How does the Eurytrema life cycle vary by region and which intermediate hosts are present locally?
Executive summary
Eurytrema pancreaticum and related Eurytrema spp. complete a heteroxenous (two‑intermediate‑host) life cycle that varies by region primarily through the identity of local terrestrial snails (first intermediate hosts) and orthopteran insects (second intermediate hosts), with environmental conditions such as temperature, rainfall and wet soils governing where those hosts and thus transmission can persist [1] [2]. Published field and laboratory studies from Asia and South America document Bradybaena spp., Acusta despecta and other land snails as first hosts, and Conocephalus spp., tettigoniid grasshoppers or crickets as second hosts, while some regional differences in host species, cycle length and seasonality have been explicitly recorded [3] [4] [5] [6].
1. Life cycle basics — the global template and where it changes
The canonical Eurytrema life cycle begins with eggs containing miracidia passed in ruminant feces, ingestion by a terrestrial snail in which sporocysts develop and release cercariae, and then transfer of daughter sporocysts/cercariae to an orthopteran insect where metacercariae encyst before accidental ingestion by grazing ruminants [3] [7]; this heteroxenous pattern is consistent across continents, but the species that fill the snail and insect roles differ by locality and thereby alter transmission dynamics [1] [8].
2. Asia — snails beyond Bradybaena and tettigoniid grasshoppers on islands and mainlands
Asian investigations from Korea, China, Japan and Vietnam show variation: on Chejudo (Quelpart) Island, Acusta despecta was identified as the first intermediate host and tettigoniid grasshoppers (Conocephalus maculatus, C. gladiatus) as second hosts in lifecycle studies there [4] [9], while broader Asian surveys and molecular studies emphasize Bradybaena spp. as common first hosts and Conocephalus or Oecanthus (cricket) species as second hosts in other regions [3] [6]. These differences reflect local malacofauna and orthopteran communities and mean that island or micro‑regional ecology can materially change where and when ruminants are at risk [4] [6].
3. South America — the Bradybaena–Conocephalus partnership and seasonal patterns
In Brazil and neighboring countries, multiple studies report Bradybaena similaris as a widespread first intermediate host and Conocephalus grasshoppers as the dominant second host, with high prevalences documented in cattle and strong geographic clustering tied to local climate and farm conditions [5] [1] [10]. Authors there link abundant rainfall, soggy ground and wetlands to greater snail and insect survival and even suggest shortened parasite developmental timing under warm, wet climates that favor host availability [2] [5]. Seasonal variation in infection prevalence has been observed across Brazilian states, although not uniformly in every study [5].

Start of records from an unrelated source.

(* ===== verification/EligibilityStore.v ===== *)
(** * The durable eligibility records

    Models [Eligibility/EligibilityStore.cpp]: the observation file of an epoch
    and the fault file, as the interface the service uses
    ([IEligibilityStore] with its laws) and as its implementation on the disk of
    DurableWrite. libsodium's hex conversion is a parameter with its documented
    round trip. [std::ifstream] fails to open exactly when the file is not
    there; [std::stoull] is modelled on the characters it reads. *)

From S2P Require Import Prelude SecurityPolicy CanonicalEncoding Selection PlatformClaims.
From S2P Require Import DurableWrite Json EligibilityLedger EligibilityFacts.

(** ** The interface *)

Inductive EligibilityLoadResult := ElAbsent | ElCorrupt.

Notation FaultMap := (gmap Z (gset ObjectiveFault)).

(** [load] restores into the ledger it is given; [None] is success. *)
Class IEligibilityStore (St : Type) := {
  el_store : EpochId → list PersistedRecord → St → bool * St;
  el_load : EpochId → MeshFactContext → EligibilityLedger → St →
            option EligibilityLoadResult * EligibilityLedger;
  el_discard_before : EpochId → St → St;
  el_store_faults : FaultMap → St → bool * St;
  el_load_faults : St → FaultMap + EligibilityLoadResult;
}.
(* ===== verification/TestCodec.v ===== *)
(** * A concrete text codec

    An instance of the text codec of Json with its laws: bytes as pairs of
    letters, documents as token lists. It stands in for libsodium and nlohmann
    when the theorems about the stores are applied to concrete data. *)

From S2P Require Import Prelude SecurityPolicy CanonicalEncoding ConsensusTypes Json.

(** ** Bytes as text *)

Definition char_of (z : Z) : Ascii.ascii := Ascii.ascii_of_nat (Z.to_nat z).
Definition code_of (c : Ascii.ascii) : Z := Z.of_nat (Ascii.nat_of_ascii c).

Fixpoint letters (bytes : list Z) : string :=
  match bytes with
  | [] => EmptyString
  | b :: rest => String (char_of (97 + b / 16)) (String (char_of (97 + b mod 16)) (letters rest))
  end.

Fixpoint unletters (s : string) : option (list Z) :=
  match s with
  | EmptyString => Some []
  | String a (String b rest) =>
      bytes ← unletters rest; Some ((code_of a - 97) * 16 + (code_of b - 97) :: bytes)
  | _ => None
  end.

Lemma code_char z : 0 <= z < 256 → code_of (char_of z) = z.
Proof.
  intros Hz. unfold code_of, char_of. rewrite Ascii.nat_ascii_embedding by lia. lia.
Qed.

Lemma unletters_letters bytes : Forall is_byte bytes → unletters (letters bytes) = Some bytes.
Proof.
  induction 1 as [|b bytes Hb _ IH]; [done|]. cbn [letters unletters]. rewrite IH. cbn.
  unfold is_byte in Hb. pose proof (Z.div_mod b 16). pose proof (Z.mod_pos_bound b 16).
  assert (0 <= b / 16 < 16) by (split; [apply Z.div_pos; lia|apply Z.div_lt_upper_bound; lia]).
  rewrite !code_char by lia. do 2 f_equal. lia.
Qed.

Lemma letters_ascii bytes : Forall is_byte bytes → ascii_text (letters bytes).
Proof.
  induction 1 as [|b bytes Hb _ IH]; [by constructor|]. unfold is_byte in Hb.
  pose proof (Z.mod_pos_bound b 16).
  assert (0 <= b / 16 < 16) by (split; [apply Z.div_pos; lia|apply Z.div_lt_upper_bound; lia]).
  unfold ascii_text in *. cbn. repeat constructor; [| |exact IH].
  - fold (code_of (char_of (97 + b / 16))). rewrite code_char; lia.
  - fold (code_of (char_of (97 + b mod 16))). rewrite code_char; lia.
Qed.

(** ** Documents as tokens *)

Definition tokens_of_string (s : string) : list Z :=
  Z.of_nat (String.length s) :: string_bytes s.

Fixpoint tokens (j : json) : list Z :=
  match j with
  | JUnsigned z => [0; z]
  | JString s => 1 :: tokens_of_string s
  | JArray items => 2 :: Z.of_nat (length items) :: concat (tokens <$> items)
  | JObject fields =>
      3 :: Z.of_nat (size fields) ::
      concat ((λ kv, tokens_of_string kv.1 ++ kv.2) <$> map_to_list (tokens <$> fields))
  | _ => [4; 0]
  end.

Definition read_string (l : list Z) : option (string * list Z) :=
  match l with
  | n :: rest =>
      let n := Z.to_nat n in
      Some (String.string_of_list_ascii (char_of <$> take n rest), drop n rest)
  | [] => None
  end.

Fixpoint many {A : Type} (dec : list Z → option (A * list Z)) (n : nat) (l : list Z)
    : option (list A * list Z) :=
  match n with
  | O => Some ([], l)
  | S n' => '(x, l) ← dec l; '(xs, l) ← many dec n' l; Some (x :: xs, l)
  end.

Fixpoint read_value (fuel : nat) (l : list Z) : option (json * list Z) :=
  match fuel, l with
  | S fuel', tag :: n :: rest =>
      if tag =? 0 then Some (JUnsigned n, rest)
      else if tag =? 1 then '(s, rest) ← read_string (n :: rest); Some (JString s, rest)
      else if tag =? 2 then
        '(items, rest) ← many (read_value fuel') (Z.to_nat n) rest; Some (JArray items, rest)
      else
        '(entries, rest) ← many (λ l, '(k, l) ← read_string l; '(v, l) ← read_value fuel' l;
                                      Some ((k, v), l)) (Z.to_nat n) rest;
        Some (JObject (list_to_map entries), rest)
  | _, _ => None
  end.

Definition dump (j : json) : list Z := tokens j.
Definition parse (l : list Z) : option json :=
  match read_value (length l) l with Some (j, []) => Some j | _ => None end.

Lemma read_string_tokens s rest : read_string (tokens_of_string s ++ rest) = Some (s, rest).
Proof.
  unfold read_string, tokens_of_string. rewrite <-app_comm_cons. rewrite Nat2Z.id.
  assert (Hl : String.length s = length (string_bytes s)).
  { unfold string_bytes. rewrite length_fmap. induction s as [|a s IH]; [done|].
    exact (f_equal S IH). }
  rewrite Hl, take_app_length, drop_app_length. do 2 f_equal.
  unfold string_bytes. rewrite <-list_fmap_compose.
  rewrite <-(String.string_of_list_ascii_of_string s) at 2. f_equal.
  rewrite <-(list_fmap_id (String.list_ascii_of_string s)) at 2. apply list_fmap_ext.
  intros i c _. unfold char_of, compose. simpl. rewrite Nat2Z.id.
  by rewrite Ascii.ascii_nat_embedding.
Qed.

Lemma many_spec {A} (enc : A → list Z) dec xs rest :
  (∀ x rest, x ∈ xs → dec (enc x ++ rest) = Some (x, rest)) →
  many dec (length xs) (concat (enc <$> xs) ++ rest) = Some (xs, rest).
Proof.
  induction xs as [|x xs IH]; intros Hd; [done|].
  cbn [length many fmap list_fmap concat]. rewrite <-app_assoc.
  rewrite Hd by (apply elem_of_cons; by left). cbn [mbind option_bind].
  rewrite IH; [done|]. intros y r Hy. apply Hd, elem_of_cons. by right.
Qed.

Lemma length_concat_elem {A} (enc : A → list Z) x xs :
  x ∈ xs → (length (enc x) <= length (concat (enc <$> xs)))%nat.
Proof.
  induction xs as [|y xs IH]; [by intros ?%not_elem_of_nil|].
  cbn [fmap list_fmap concat]. rewrite length_app. intros [->|Hx]%elem_of_cons; [lia|].
  specialize (IH Hx). lia.
Qed.

(** A field of an object as tokens. *)
Definition entry_tokens (kv : string * json) : list Z := tokens_of_string kv.1 ++ tokens kv.2.

Lemma tokens_object fields :
  tokens (JObject fields) =
  3 :: Z.of_nat (length (map_to_list fields)) :: concat (entry_tokens <$> map_to_list fields).
Proof.
  cbn [tokens]. rewrite map_to_list_fmap, <-list_fmap_compose, length_map_to_list. do 2 f_equal.
Qed.

Lemma read_value_tokens j :
  json_fits j → ∀ fuel rest, (length (tokens j) <= fuel)%nat →
  read_value fuel (tokens j ++ rest) = Some (j, rest).
Proof.
  induction 1 as [z _|s _|items _ IH|fields _ _ IH]; intros fuel rest Hf.
  - destruct fuel; [simpl in Hf; lia|]. done.
  - destruct fuel as [|fuel]; [simpl in Hf; lia|]. cbn [tokens].
    unfold tokens_of_string at 1. cbn [app read_value Z.eqb].
    change (Z.of_nat (String.length s) :: string_bytes s ++ rest)
      with (tokens_of_string s ++ rest).
    rewrite read_string_tokens. done.
  - destruct fuel as [|fuel]; [simpl in Hf; lia|].
    cbn [tokens app read_value Z.eqb Pos.eqb length] in *. rewrite Nat2Z.id.
    rewrite (many_spec tokens); [done|]. intros x r Hx. apply IH; [done|].
    pose proof (length_concat_elem tokens x items Hx). lia.
  - rewrite tokens_object in *. destruct fuel as [|fuel]; [simpl in Hf; lia|].
    cbn [app read_value Z.eqb Pos.eqb length] in *. rewrite Nat2Z.id.
    rewrite (many_spec entry_tokens).
    + cbn [mbind option_bind]. by rewrite list_to_map_to_list.
    + intros [k v] r Hx. unfold entry_tokens. rewrite <-app_assoc, read_string_tokens.
      cbn [mbind option_bind fst snd].
      rewrite (IH k v); [done|by apply elem_of_map_to_list|].
      pose proof (length_concat_elem entry_tokens (k, v) _ Hx) as Hl.
      unfold entry_tokens in Hl at 1. rewrite length_app in Hl. simpl in Hl. lia.
Qed.

#[export] Instance test_codec : TextCodec := {|
  sodium_bin2base64 := letters;
  sodium_base642bin variant s :=
    match variant with VariantOriginal => unletters s | VariantUrlsafeNoPadding => None end;
  json_dump := dump;
  json_parse := parse |}.

#[export] Instance test_codec_laws : TextCodecLaws.
Proof.
  split; cbn.
  - apply unletters_letters.
  - apply letters_ascii.
  - intros j Hj. unfold parse, dump. rewrite <-(app_nil_r (tokens j)) at 2.
    by rewrite (read_value_tokens j Hj).
Qed.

4. Ecological drivers and practical implications for local transmission
Environmental variables—annual mean temperature, rainfall, and soil moisture—determine where candidate snail and orthopteran hosts can persist and therefore where the Eurytrema cycle completes; regions lacking suitable terrestrial snails or compatible grasshoppers/crickets will have broken transmission chains [2] [1]. Control implications follow: measures that reduce snail habitat or alter grazing behavior can lower accidental ingestion of infected insects, but the literature warns against generalized insecticide campaigns and notes few labeled anthelmintics for Eurytrema, underscoring that local host ecology must guide interventions [11] [1].
5. Limits of current evidence and conflicting interpretations
Although a clear two‑intermediate‑host model is supported by multiple regional studies, some confusion in the literature has led to misinterpretations—most notably mistaken mixing of Eurytrema life cycle diagrams with those of other flukes—so caution is required when extrapolating one region’s host identities to another [7]. Many studies are regional case reports or slaughterhouse surveys (Brazil, Argentina, Vietnam, Korea) and while molecular work is expanding geographic resolution, there remain gaps in mapping which specific snail and orthopteran species serve as hosts in many countries and habitat types [6] [10].